▼▼▼

Lemma settled_ext t l c : settled g h t l c -> settled g' h' t l c.
Proof.
  intros [->|(T & N & Hc & Ht & Hle & Htake)]; [by left|]. right. exists T, N. split_and!; [by apply chosen_ext|done|done|].
  rewrite Htake. symmetry. apply Lg_take. pose proof (own_length _ _ _ (proj1 Hc)). lia.
Qed.

Lemma settled_Lg t c : settled g h t (Lg g t) c -> settled g h t (Lg g' t) c.
Proof.
  intros [->|(T & N & Hc & Ht & Hle & Htake)]; [by left|]. right. exists T, N. split_and!; [done|done|done|].
  rewrite <- Htake. apply take_prefix; [apply He|]. pose proof (own_length _ _ _ (proj1 Hc)) as Hl.
  apply (f_equal length) in Htake. rewrite !length_take in Htake. lia.
Qed.

Lemma call_commit_ext r : call_commit g h r -> call_commit g' h' r.
Proof.
  unfold call_commit. destruct (what r) as [args|args reply|args|args reply].
  - intros (cl & e & Hc & Hr). exists cl, e. split; [eapply lookup_weaken; [exact Hc|apply Hx]|done].
  - done.
  - intros [Hs Hle]. split; [|done]. by apply settled_ext, settled_Lg.
  - intros Hr Hs. specialize (Hr Hs). pose proof (hx_held _ _ Hx (callee r) (ae_Term args)). lia.
Qed.

Lemma held_inv_ext i p :
  (forall T, held h' i T = held h i T) -> (forall T, vlog h' !! (i, T) = vlog h !! (i, T)) ->
  (forall T, clog h' !! (i, T) = clog h !! (i, T)) ->
  (forall T, (held h i T <= length (Lg g T))%nat) -> held_inv g h i p -> held_inv g' h' i p.
Proof.
  intros Hheld Hvlog Hclog Hlen [Ht Hv Hcl Hk]. split.
  - intros T. rewrite Hheld. apply Ht.
  - intros T. rewrite Hvlog. apply Hv.
  - intros T. rewrite Hclog. apply Hcl.
  - intros T N Ho. rewrite Hheld. intros HN. pose proof (Hlen T) as Hl.
    assert (Ho' : own g T N) by (apply own_back; [lia|done]).
    apply (kept_ext (p_term p)); [done|lia|by apply Hk].
Qed.
End Grow.
(* ===== verification/StoreLsm.v ===== *)
(** * The storage engine behind the store's interface

    [Engine.Put], [Engine.Delete] and [Engine.Get] on a disk without faults satisfy
    the laws of [StoreSpec]; a flush that was started waits as a task beside the
    engine.  The goroutines of the engine are the flush, the log pre-allocator and the
    compaction loop; the laws hold of an engine whose compaction is switched off
    ([ENABLE_COMPACTION=false]), because a compaction changes the map.  The finite map
    satisfies them too. *)
From S2P Require Import EngineSpec.
From S2P Require Export StoreSpec.

(** ** The storage engine *)

Definition lsm : Type := sys * Disk.

Definition io_run {A} (m : IO A) (d : Disk) : option (A * Disk) :=
  match m d with (Done a, d') => Some (a, d') | _ => None end.

Definition lsm_write (o : wal_op) (x : lsm) : option (option error * lsm) :=
  r ← io_run (write_sys o (fst x)) (snd x);
  let '((err, s), d) := r in Some (err, (s, d)).

(** The turns of the engine's goroutines: the flush, the pre-allocator, and a tick of the
    compaction loop, with the duration that it measures. *)
Definition background_cmd (k : nat) : cmd :=
  match (k mod 3)%nat with
  | 0%nat => CFlush
  | 1%nat => CPrealloc
  | _ => CTick (Z.of_nat (k / 3))
  end.

#[export] Instance lsm_engine : EngineApi lsm := {
  db_Put k v := lsm_write (WPut k v);
  db_Delete k := lsm_write (WDelete k);
  db_Get k x :=
    r ← io_run (Engine.Get (fst (fst x)) k) (snd x);
    let '((v, db'), d) := r in Some (v, ((db', snd (fst x)), d));
  db_DebugMetrics x := EngineMetrics.DebugMetrics (fst (fst x));
  db_Background k x :=
    r ← io_run (run_cmd (background_cmd k) (fst x)) (snd x);
    Some (snd (fst r), snd r)
}.

(** ** Runs without faults

    Without faults to come, an operation is not killed, and no fault is to come
    after it. *)
Definition clean {A} (m : IO A) : Prop :=
  forall F, match m (mkDisk F []) with (Crashed, _) => False | (_, d) => disk_faults d = [] end.

Lemma clean_ret {A} (a : A) : clean (mret a).
Proof. done. Qed.

Lemma clean_panic {A} : clean (panic : IO A).
Proof. done. Qed.

Lemma clean_bind {A B} (m : IO A) (k : A -> IO B) : clean m -> (forall a, clean (k a)) -> clean (m ≫= k).
Proof.
  intros Hm Hk F. specialize (Hm F). unfold mbind, IO_bind.
  destruct (m (mkDisk F [])) as [[a| |] [G fs]]; simpl in *; try done. subst fs. apply Hk.
Qed.

Lemma clean_syscall full partial : clean (syscall full partial).
Proof. done. Qed.

Lemma clean_ReadFile p : clean (os_ReadFile p).
Proof. done. Qed.

Create HintDb clean.
#[export] Hint Resolve clean_ret clean_panic clean_syscall clean_ReadFile : clean.

(** Follows the structure of the operation. *)
Ltac clean_steps :=
  repeat (cbv beta zeta; match goal with
          | |- clean (_ ≫= _) => apply clean_bind; [|intros]
          | |- clean (match ?x with _ => _ end) => destruct x
          | |- clean (if ?b then _ else _) => destruct b
          | |- clean _ => solve [auto with clean nocore]
          end).

Lemma clean_append_buf w buf : clean (append_buf w buf).
Proof. unfold append_buf, file_Write, file_Sync. clean_steps. Qed.
Lemma clean_OpenWAL name : clean (OpenWAL name).
Proof. unfold OpenWAL, os_OpenAppend. clean_steps. Qed.
Lemma clean_WalDelete w : clean (Wal.Delete w).
Proof. unfold Wal.Delete, file_Sync, file_Close, os_Remove. clean_steps. Qed.
Lemma clean_read meta key : clean (readValFromSSTable meta key).
Proof. unfold readValFromSSTable. clean_steps. Qed.
#[export] Hint Resolve clean_append_buf clean_OpenWAL clean_WalDelete clean_read : clean.

Lemma clean_get_sstables metas key n : clean (get_sstables metas key n).
Proof. revert n. induction metas as [|meta metas IH]; intros n; cbn [get_sstables]; clean_steps; apply IH. Qed.
Lemma clean_write_pairs file ps w : clean (write_pairs file ps w).
Proof.
  revert w. induction ps as [|p ps IH]; intros w; cbn [write_pairs]; unfold file_Write; clean_steps; apply IH.
Qed.
#[export] Hint Resolve clean_get_sstables clean_write_pairs : clean.

Lemma clean_writeSSTable file ps : clean (writeSSTable file ps).
Proof. unfold writeSSTable, writeSSTable_body, os_Create, file_Write, file_Sync, file_Close. clean_steps. Qed.
Lemma clean_persistManifest snapshot : clean (persistManifest snapshot).
Proof. unfold persistManifest, os_OpenAppend, file_Write, file_Sync. clean_steps. Qed.
#[export] Hint Resolve clean_writeSSTable clean_persistManifest : clean.

Lemma clean_Get db key : clean (Engine.Get db key).
Proof. unfold Engine.Get. clean_steps. Qed.
Lemma clean_write_sys o s : clean (write_sys o s).
Proof. unfold write_sys, write, Engine.Put, Engine.Delete, AppendPut, AppendDelete. clean_steps. Qed.
Lemma clean_flush db imm w : clean (flush db imm w).
Proof. unfold flush, installFlushedTable, writeSSTableFromMem. clean_steps. Qed.
Lemma clean_prealloc db : clean (walPreAllocator_turn db).
Proof. unfold walPreAllocator_turn. clean_steps. Qed.
#[export] Hint Resolve clean_Get clean_write_sys clean_flush clean_prealloc : clean.


Lemma clean_open_iterators metas : clean (open_iterators metas).
Proof. induction metas as [|meta metas IH]; cbn [open_iterators]; unfold NewSSTableIterator; clean_steps; apply IH. Qed.
Lemma clean_removeObsoleteFiles metas : clean (removeObsoleteFiles metas).
Proof. induction metas as [|meta metas IH]; cbn [removeObsoleteFiles]; unfold os_Remove; clean_steps; apply IH. Qed.
#[export] Hint Resolve clean_open_iterators clean_removeObsoleteFiles : clean.

Lemma clean_compaction_tick elapsed db : clean (compaction_tick elapsed db).
Proof. unfold compaction_tick, doCompaction, compact_files, installCompactedTable, writeSSTableFromPairs. clean_steps. Qed.
#[export] Hint Resolve clean_compaction_tick : clean.

Lemma clean_run_cmd c s : clean (run_cmd c s).
Proof. unfold run_cmd, run_task. clean_steps. Qed.

(** ** The laws *)

(** The engine and its disk hold [m]; no fault and no compaction is to come. *)
Definition lsm_repr (b : Z) (n : nat) (x : lsm) (m : gmap bytes bytes) : Prop :=
  disk_faults (snd x) = [] /\ compacts (fst x) = false /\ sys_inv (fst x) (disk_files (snd x)) m b n.

Lemma io_run_wp {A} (m : IO A) (P : A -> Prop) (Q : A -> files -> Prop) C d :
  clean m -> returns P m -> wp only_crash m Q C (disk_files d) -> disk_faults d = [] ->
  exists a d', io_run m d = Some (a, d') /\ P a /\ Q a (disk_files d') /\ disk_faults d' = [].
Proof.
  intros Hc Hp Hw Hd. apply (wp_returns _ _ _ _ _ _ Hp) in Hw.
  destruct d as [F fs]. simpl in *. subst fs. specialize (Hw [] (Forall_nil_2 _)). specialize (Hc F).
  unfold io_run. destruct (m (mkDisk F [])) as [[a| |] d']; try done. exists a, d'. destruct Hw as [[??] ?]. by split_and!.
Qed.

(** A command that keeps its promise, run by the engine. *)
Lemma run_cmd_law c b n (x : lsm) m :
  ticks_idle false c -> cmd_ok c -> 0 <= b -> lsm_repr (cmd_cost c + b) (S n) x m ->
  exists r d, io_run (run_cmd c (fst x)) (snd x) = Some (r, d) /\ r.1 = (spec_cmd c m).1 /\
    lsm_repr b n (snd r, d) (spec_cmd c m).2.
Proof.
  intros Ht Hok Hb (Hd & Hoff & Hs). rewrite <- Hoff in Ht.
  destruct (io_run_wp _ _ _ _ _ (clean_run_cmd c (fst x)) (run_cmd_compacts c (fst x)) (run_cmd_wp c _ _ m b n Hs Hb Hok Ht) Hd)
    as (r & d & Hr & Hc & (_ & Hans & Hs') & Hd'). exists r, d. split_and!; [done|done|]. split_and!; [done| |done].
  cbn [fst snd]. congruence.
Qed.

Lemma lsm_write_law o b n (x : lsm) m :
  op_key o <> [] -> 0 <= b -> lsm_repr (op_weight o + b) (S n) x m ->
  exists x', lsm_write o x = Some (None, x') /\ lsm_repr b n x' (spec_write o m).
Proof.
  intros Hk Hb (Hd & Hoff & Hs). unfold lsm_write.
  destruct (io_run_wp _ _ _ _ _ (clean_write_sys o (fst x)) (write_sys_compacts o (fst x)) (write_sys_wp _ _ _ o b n Hs Hb Hk) Hd)
    as ([err s'] & d' & -> & Hc & [He Hs'] & Hd'). simpl in He, Hc. subst err. cbn [mbind option_bind].
  exists (s', d'). split; [done|]. split_and!; [done| |done]. cbn [fst]. congruence.
Qed.

Lemma background_idle k : ticks_idle false (background_cmd k) /\ cmd_ok (background_cmd k) /\ cmd_cost (background_cmd k) = 0 /\
  forall m, (spec_cmd (background_cmd k) m).2 = m.
Proof. split; [by left|]. unfold background_cmd. by repeat case_match. Qed.

#[export, refine] Instance lsm_laws : EngineLaws lsm := {
  repr := lsm_repr;
  put_cost k v := op_weight (WPut k v);
  delete_cost k := op_weight (WDelete k)
}.
Proof.
  - intros k v. pose proof (op_weight_nonneg (WPut k v)). lia.
  - intros k. pose proof (op_weight_nonneg (WDelete k)). lia.
  - intros k v b n x m. exact (lsm_write_law (WPut k v) b n x m).
  - intros k b n x m. exact (lsm_write_law (WDelete k) b n x m).
  - intros k b n [[db task] d] m Hb Hr. cbn [db_Get lsm_engine fst snd].
    destruct (run_cmd_law (CGet k) b n ((db, task), d) m (or_introl eq_refl) I Hb Hr) as ([r s'] & d' & Hrun & Hv & Hs').
    cbn [run_cmd fst snd] in *. unfold io_run in *. unfold mbind, IO_bind in Hrun.
    destruct (Engine.Get db k d) as [[[v db']| |] d1]; try done.
    injection Hrun as <- <- <-. injection Hv as ->. cbn [mbind option_bind]. by exists ((db', task), d1).
  - intros k b n [s d] m Hb Hr. cbn [db_Background lsm_engine fst snd].
    destruct (background_idle k) as (Ht & Hok & Hc & Hm).
    destruct (run_cmd_law (background_cmd k) b n (s, d) m Ht Hok Hb) as ([r s'] & d' & Hrun & _ & Hs'); [by rewrite Hc|].
    cbn [fst snd] in *. rewrite Hrun. cbn [mbind option_bind fst snd]. exists (s', d'). split; [done|]. by rewrite Hm in Hs'.
  - intros b n x m (Hd & Hoff & tabs & old & cur & next & Hs). split_and!; [done|done|]. exists tabs, old, cur, next.
    by apply sys_live_idle.
Defined.

(** ** Start-up *)

Definition NewStore {RF} (compaction : bool) (F : files) (r : RF) : option (KVStore lsm RF) :=
  x ← io_run (NewDBWithOptions compaction) (mkDisk F []);
  Some (NewKVStore ((fst x, None), mkDisk (disk_files (snd x)) []) r).

(** Start-up succeeds on a disk that holds a map; the store holds it. *)
Lemma NewStore_starts {RF} `{RaftApi RF Op} compaction F m b n (r : RF) :
  holds_map F m (S n) -> (24 + b < TombstoneLen)%Z ->
  exists x, NewStore compaction F r = Some (NewKVStore x r) /\ compacts (fst x) = compaction /\
    disk_faults (snd x) = [] /\ sys_inv (fst x) (disk_files (snd x)) m b n.
Proof.
  intros Hm Hb. destruct (wp_no_fault _ _ _ (wp_returns _ _ _ _ _ _ (NewDB_compacts compaction) (NewDB_refines compaction F m b n Hm Hb)))
    as (db & d & Hd & Hc & Hs). exists ((db, None), mkDisk (disk_files d) []). unfold NewStore, io_run.
  rewrite Hd. by split_and!.
Qed.

Lemma NewStore_repr {RF} `{RaftApi RF Op} F m b n (r : RF) :
  holds_map F m (S n) -> (24 + b < TombstoneLen)%Z ->
  exists x, NewStore false F r = Some (NewKVStore x r) /\ repr b n x m.
Proof.
  intros Hm Hb. destruct (NewStore_starts false F m b n r Hm Hb) as (x & Hs & Hc & Hd & Hi). exists x. by split_and!.
Qed.

(** ** The finite map as an engine *)

#[export] Instance map_engine : EngineApi (gmap bytes bytes) := {
  db_Put k v m := Some (None, <[k := v]> m);
  db_Delete k m := Some (None, delete k m);
  db_Get k m := Some (m !! k, m);
  db_DebugMetrics _ := EngineMetrics.noMetrics;
  db_Background _ m := Some m
}.

#[export, refine] Instance map_laws : EngineLaws (gmap bytes bytes) := {
  repr _ _ d m := d = m; put_cost _ _ := 0; delete_cost _ := 0
}.
Proof. all: intros; subst; eauto; lia. Defined.
(** What lies below a value lies deeper. *)
Lemma leaves_depth v : forall depth, Forall (fun l => depth <= l.1) (leaves v depth).
Proof.
  induction v as [fields IH|v IH| |z|] using govalue_rect'; intros depth; cbn [leaves]; try by repeat constructor.
  - induction IH as [|v fields Hv _ IHf]; cbn [flat_map]; [constructor|]. apply Forall_app. split; [|done].
    eapply Forall_impl; [apply Hv|]. cbn beta. lia.
  - eapply Forall_impl; [apply IH|]. cbn beta. lia.
Qed.

Lemma surprises_deep ls : Forall (fun l => 3 < l.1) ls -> surprises ls = 0.
Proof.
  unfold surprises. induction 1 as [|l ls Hl _ IH]; [done|]. cbn [List.filter]. unfold surprising at 1.
  rewrite (proj2 (Z.leb_gt _ _) Hl). exact IH.
Qed.

Lemma checkDefault1_spec v : forall depth errors, checkDefault1 v depth errors = errors + surprises (leaves v depth).
Proof.
  assert (Hdeep : forall v depth, 3 < depth -> surprises (leaves v depth) = 0).
  { intros w depth Hd. apply surprises_deep. eapply Forall_impl; [apply leaves_depth|]. cbn beta. lia. }
  induction v as [fields IH|v IH| |z|] using govalue_rect'; intros depth errors;
    (destruct (decide (3 < depth)) as [Hd|Hd];
     [rewrite Hdeep by done; cbn [checkDefault1]; rewrite (proj2 (Z.ltb_lt _ _) Hd); lia|]);
    cbn [checkDefault1 leaves]; rewrite (proj2 (Z.ltb_ge _ _)) by lia.
  - clear Hd. revert errors. induction IH as [|v fields Hv _ IHf]; intros errors; cbn [fold_left flat_map]; [by rewrite Z.add_0_r|].
    rewrite IHf, Hv, surprises_app. lia.
  - apply IH.
  - by rewrite Z.add_0_r.
  - unfold surprises, surprising. cbn [List.filter fst snd]. rewrite (proj2 (Z.leb_le _ _)) by lia. destruct z; cbn; lia.
  - by rewrite Z.add_0_r.
Qed.

(** ** Encoders and decoders *)

(** [encoding/gob] and [reflect]: the states of an encoder and of a decoder, what they
    write to and read from a stream, and the registry of types. A decoder writes
    to the value it is given. *)
Class GobApi (V Err Enc Dec Reg : Type) := {
  gob_NewEncoder : Enc;
  gob_NewDecoder : Dec;
  gob_Encode : V -> Enc -> bytes * option Err * Enc;
  gob_EncodeValue : V -> Enc -> bytes * option Err * Enc;
  gob_Decode : V -> Dec -> bytes -> V * option Err * Dec * bytes;
  gob_Register : V -> Reg -> option Reg;
  gob_RegisterName : bytes -> V -> Reg -> option Reg;
  TypeOf : V -> option nat;
  ValueOf : V -> option govalue
}.

Section Codec.
Context {V Err Enc Dec Reg : Type} `{GobApi V Err Enc Dec Reg} (types : gmap nat gotype).

(** With what was written to its writer, and what is left to read. *)
Record LabEncoder := mkLabEncoder { enc_gob : Enc; enc_out : bytes }.
Record LabDecoder := mkLabDecoder { dec_gob : Dec; dec_in : bytes }.

Definition NewEncoder (w : bytes) : LabEncoder := mkLabEncoder gob_NewEncoder w.
Definition NewDecoder (r : bytes) : LabDecoder := mkLabDecoder gob_NewDecoder r.

(** The type of nil is nil, and its kind a nil dereference. *)
Definition checkValue (v : V) (st : labgob) : option labgob :=
  t ← TypeOf v;
  checkType types (check_fuel types) t st.

Definition Encode (e : V) (enc : LabEncoder) (st : labgob) : option (option Err * LabEncoder * labgob) :=
  st ← checkValue e st;
  let '(b, err, g) := gob_Encode e (enc_gob enc) in
  Some (err, mkLabEncoder g (enc_out enc ++ b), st).

(** A [reflect.Value] is the value that it holds. *)
Definition EncodeValue (value : V) (enc : LabEncoder) (st : labgob) : option (option Err * LabEncoder * labgob) :=
  st ← checkValue value st;
  let '(b, err, g) := gob_EncodeValue value (enc_gob enc) in
  Some (err, mkLabEncoder g (enc_out enc ++ b), st).

Definition Decode (e : V) (dec : LabDecoder) (st : labgob) : option (V * option Err * LabDecoder * labgob) :=
  st ← checkValue e st;
  let st := checkDefault (ValueOf e) st in
  let '(v, err, g, rest) := gob_Decode e (dec_gob dec) (dec_in dec) in
  Some (v, err, mkLabDecoder g rest, st).

Definition Register (value : V) (reg : Reg) (st : labgob) : option (Reg * labgob) :=
  st ← checkValue value st;
  reg ← gob_Register value reg;
  Some (reg, st).
Definition add_method (t : gmap bytes method) (m : MethodInfo) : gmap bytes method :=
  if negb (mi_exported m) || negb (mi_NumIn m =? 3) || negb (mi_ptr m) || negb (mi_NumOut m =? 0)
  then t else <[mi_name m := mi_func m]> t.

(** [MakeService]: the table of the methods that look like handlers. *)
Definition MakeService (name : bytes) (ms : list MethodInfo) : Service :=
  mkService name (foldl add_method ∅ ms).

Record Server := mkServer { services : gmap bytes Service; srv_count : Z; dispatchf : option Fdispatch }.

Definition MakeServer : Server := mkServer ∅ 0 None.
Definition SetDispatch (f : Fdispatch) (rs : Server) : Server := mkServer (services rs) (srv_count rs) (Some f).
Definition AddService (svc : Service) (rs : Server) : Server :=
  mkServer (<[svc_name svc := svc]> (services rs)) (srv_count rs) (dispatchf rs).
Definition Server_GetCount (rs : Server) : Z := srv_count rs.
Definition count_call (rs : Server) : Server := mkServer (services rs) (srv_count rs + 1) (dispatchf rs).

(** [strings.LastIndex(s, ".")]: what is before and after the last dot. *)
Fixpoint split_last_dot (s : bytes) : option (bytes * bytes) :=
  match s with
  | [] => None
  | c :: r =>
      match split_last_dot r with
      | Some (a, b) => Some (c :: a, b)
      | None => if decide (c = Byte.x2e) then Some ([], r) else None
      end
  end.
(** During [es] the handler of request [k] ran, on the server that the request had been
    routed to before, and gave [rep]. *)
Definition served (k : nat) (q : reqMsg) (rep : replyMsg) (es : list event) (s0 : system) : Prop :=
  exists es1 es2 s1 sn sv s2, es = es1 ++ EExecute k :: es2 /\ run es1 s0 = Some s1 /\
    routed q sn sv es1 s0 /\ req <$> requests s1 !! k = Some q /\ dispatch_on sv q s1 = Some (rep, s2).

Lemma routed_app q sn sv es es' s0 : routed q sn sv es s0 -> routed q sn sv (es ++ es') s0.
Proof. intros (es1 & es2 & s1 & -> & Hr & Hn). exists es1, (es2 ++ es'), s1. by rewrite <-app_assoc. Qed.

Lemma served_app k q rep es es' s0 : served k q rep es s0 -> served k q rep (es ++ es') s0.
Proof.
  intros (es1 & es2 & s1 & sn & sv & s2 & -> & H). exists es1, (es2 ++ es'), s1, sn, sv, s2.
  split; [by rewrite <-app_assoc|done].
Qed.

(** What is known of a request after [es]. *)
Record tracked (s0 : system) (es : list event) (k : nat) (r : inflight) : Prop := {
  tr_pending : pending (at_stage r) -> k ∉ executed es;
  tr_host : forall sn sv, host (at_stage r) = Some (sn, sv) -> routed (req r) sn sv es s0;
  tr_reply : forall rep, carried (at_stage r) = Some rep -> ok rep = true -> served k (req r) rep es s0
}.

Record tracks (s0 : system) (es : list event) (s : system) : Prop := {
  tk_run : run es s0 = Some s;
  tk_nodup : NoDup (executed es);
  tk_bound : forall k, k ∈ executed es -> is_Some (requests s !! k);
  tk_each : forall k r, requests s !! k = Some r -> tracked s0 es k r
}.

Lemma advance_tracked e k r s st s0 es :
  run es s0 = Some s -> requests s !! k = Some r -> advance e k (req r) s (at_stage r) st -> tracked s0 es k r ->
  tracked s0 (es ++ [e]) k (mkInflight (req r) st).
Proof.
  intros Hrun Hr Ha [Hp Hh Hc]. split; cbn [at_stage req].
  - intros Hst. rewrite executed_snoc. destruct Ha; simpl in *; try done; intros [H1|H1]; try done; by apply Hp.
  - intros sn sv Hst. destruct Ha as [st| | | | | | | | | |]; simpl in Hst; simplify_eq; try (apply routed_app, Hh; done).
    exists es, [e], s. done.
  - intros rep Hst Hok. destruct Ha as [st| | | |sn sv info rep' s' -> Hd| | | | | |]; simpl in Hst; simplify_eq;
      try discriminate Hok; try (apply served_app, Hc; done).
    exists es, [], s, sn, sv, s'. split_and!; [done|done|by apply Hh|by rewrite Hr|done].
Qed.

Lemma step_tracks s0 es s e s' : tracks s0 es s -> step e s = Some s' -> tracks s0 (es ++ [e]) s'.
Proof.
  intros [Hrun Hnd Hb Ht] Hst. pose proof (step_progress _ _ _ Hst) as [Hold Hnew].
  assert (Hex : forall k, e = EExecute k -> exists r, requests s !! k = Some r /\ pending (at_stage r)).
  { intros k ->. cbn [step] in Hst. unfold execute in Hst. apply bind_Some in Hst as (r & Hr & H).
    exists r. split; [done|]. destruct (at_stage r) as [| | | |rep [sv|]]; by try discriminate H. }
  split.
  - by rewrite net_run_snoc, Hrun.
  - unfold executed. rewrite omap_app. apply NoDup_app. split; [done|]. split; [|destruct e; cbn; repeat constructor; set_solver].
    intros k Hk Hin. apply list_elem_of_omap in Hin as (e' & He' & Hm). apply list_elem_of_singleton in He' as ->.
    destruct e; try done. injection Hm as ->. destruct (Hex k eq_refl) as (r & Hr & Hp).
    by destruct (tr_pending _ _ _ _ (Ht k r Hr) Hp).
  - intros k [Hk|He]%executed_snoc.
    + destruct (Hb k Hk) as [r Hr]. destruct (Hold k r Hr) as (st & -> & _). by eexists.
    + destruct (Hex k He) as (r & Hr & _). destruct (Hold k r Hr) as (st & -> & _). by eexists.
  - intros k r' Hr'. destruct (requests s !! k) as [r|] eqn:Hr.
    + destruct (Hold k r Hr) as (st & Hst' & Ha). rewrite Hst' in Hr'. injection Hr' as <-.
      by eapply advance_tracked; [..|apply Ht].
    + destruct (Hnew k r' Hr Hr') as [He Hs]. split; rewrite Hs; try done.
      intros _ [Hk|?]%executed_snoc; [|done]. destruct (Hb k Hk). congruence.
Qed.

Lemma run_tracks w rn es s : run es (init w rn) = Some s -> tracks (init w rn) es s.
Proof.
  revert s. induction es as [|e es IH] using rev_ind; intros s.
  - intros [= <-]. split; [done|constructor|set_solver|done].
  - rewrite net_run_snoc. intros (s1 & H1 & H2)%bind_Some. exact (step_tracks _ _ _ _ _ (IH _ H1) H2).
Qed.

(** An answer is for good. *)
Lemma step_answer (e : event) s s' k a : step e s = Some s' -> answer k s = Some a -> answer k s' = Some a.
Proof.
  intros [Hold _]%step_progress Ha. unfold answer in *. apply bind_Some in Ha as (r & Hr & Ha).
  destruct (Hold k r Hr) as (st & -> & Hadv). cbn. by destruct Hadv; simplify_eq/=.
Qed.

Lemma run_answer (es : list event) s s' k a : run es s = Some s' -> answer k s = Some a -> answer k s' = Some a.
Proof.
  revert s. induction es as [|e es IH]; intros s; [by intros [= ->]|]. intros (s1 & H1 & H2)%bind_Some Ha.
  exact (IH _ H2 (step_answer _ _ _ _ _ H1 Ha)).
Qed.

▲▲▲

Task directions
Your task is to restate, word for word, only those lines above that fall between the line holding "(** ** The storage engine *)" and the line holding "#[export] Hint Resolve clean_ret", inclusive.

Answer to the exercise
(** ** The storage engine *)

Definition lsm : Type := sys * Disk.

Definition io_run {A} (m : IO A) (d : Disk) : option (A * Disk) :=
  match m d with (Done a, d') => Some (a, d') | _ => None end.

Definition lsm_write (o : wal_op) (x : lsm) : option (option error * lsm) :=
  r ← io_run (write_sys o (fst x)) (snd x);
  let '((err, s), d) := r in Some (err, (s, d)).

(** The turns of the engine's goroutines: the flush, the pre-allocator, and a tick of the
    compaction loop, with the duration that it measures. *)
Definition background_cmd (k : nat) : cmd :=
  match (k mod 3)%nat with
  | 0%nat => CFlush
  | 1%nat => CPrealloc
  | _ => CTick (Z.of_nat (k / 3))
  end.

#[export] Instance lsm_engine : EngineApi lsm := {
  db_Put k v := lsm_write (WPut k v);
  db_Delete k := lsm_write (WDelete k);
  db_Get k x :=
    r ← io_run (Engine.Get (fst (fst x)) k) (snd x);
    let '((v, db'), d) := r in Some (v, ((db', snd (fst x)), d));
  db_DebugMetrics x := EngineMetrics.DebugMetrics (fst (fst x));
  db_Background k x :=
    r ← io_run (run_cmd (background_cmd k) (fst x)) (snd x);
    Some (snd (fst r), snd r)
}.

(** ** Runs without faults

    Without faults to come, an operation is not killed, and no fault is to come
    after it. *)
Definition clean {A} (m : IO A) : Prop :=
  forall F, match m (mkDisk F []) with (Crashed, _) => False | (_, d) => disk_faults d = [] end.

Lemma clean_ret {A} (a : A) : clean (mret a).
Proof. done. Qed.

Lemma clean_panic {A} : clean (panic : IO A).
Proof. done. Qed.

Lemma clean_bind {A B} (m : IO A) (k : A -> IO B) : clean m -> (forall a, clean (k a)) -> clean (m ≫= k).
Proof.
  intros Hm Hk F. specialize (Hm F). unfold mbind, IO_bind.
  destruct (m (mkDisk F [])) as [[a| |] [G fs]]; simpl in *; try done. subst fs. apply Hk.
Qed.

Lemma clean_syscall full partial : clean (syscall full partial).
Proof. done. Qed.

Lemma clean_ReadFile p : clean (os_ReadFile p).
Proof. done. Qed.

Create HintDb clean.
#[export] Hint Resolve clean_ret clean_panic clean_syscall clean_ReadFile : clean.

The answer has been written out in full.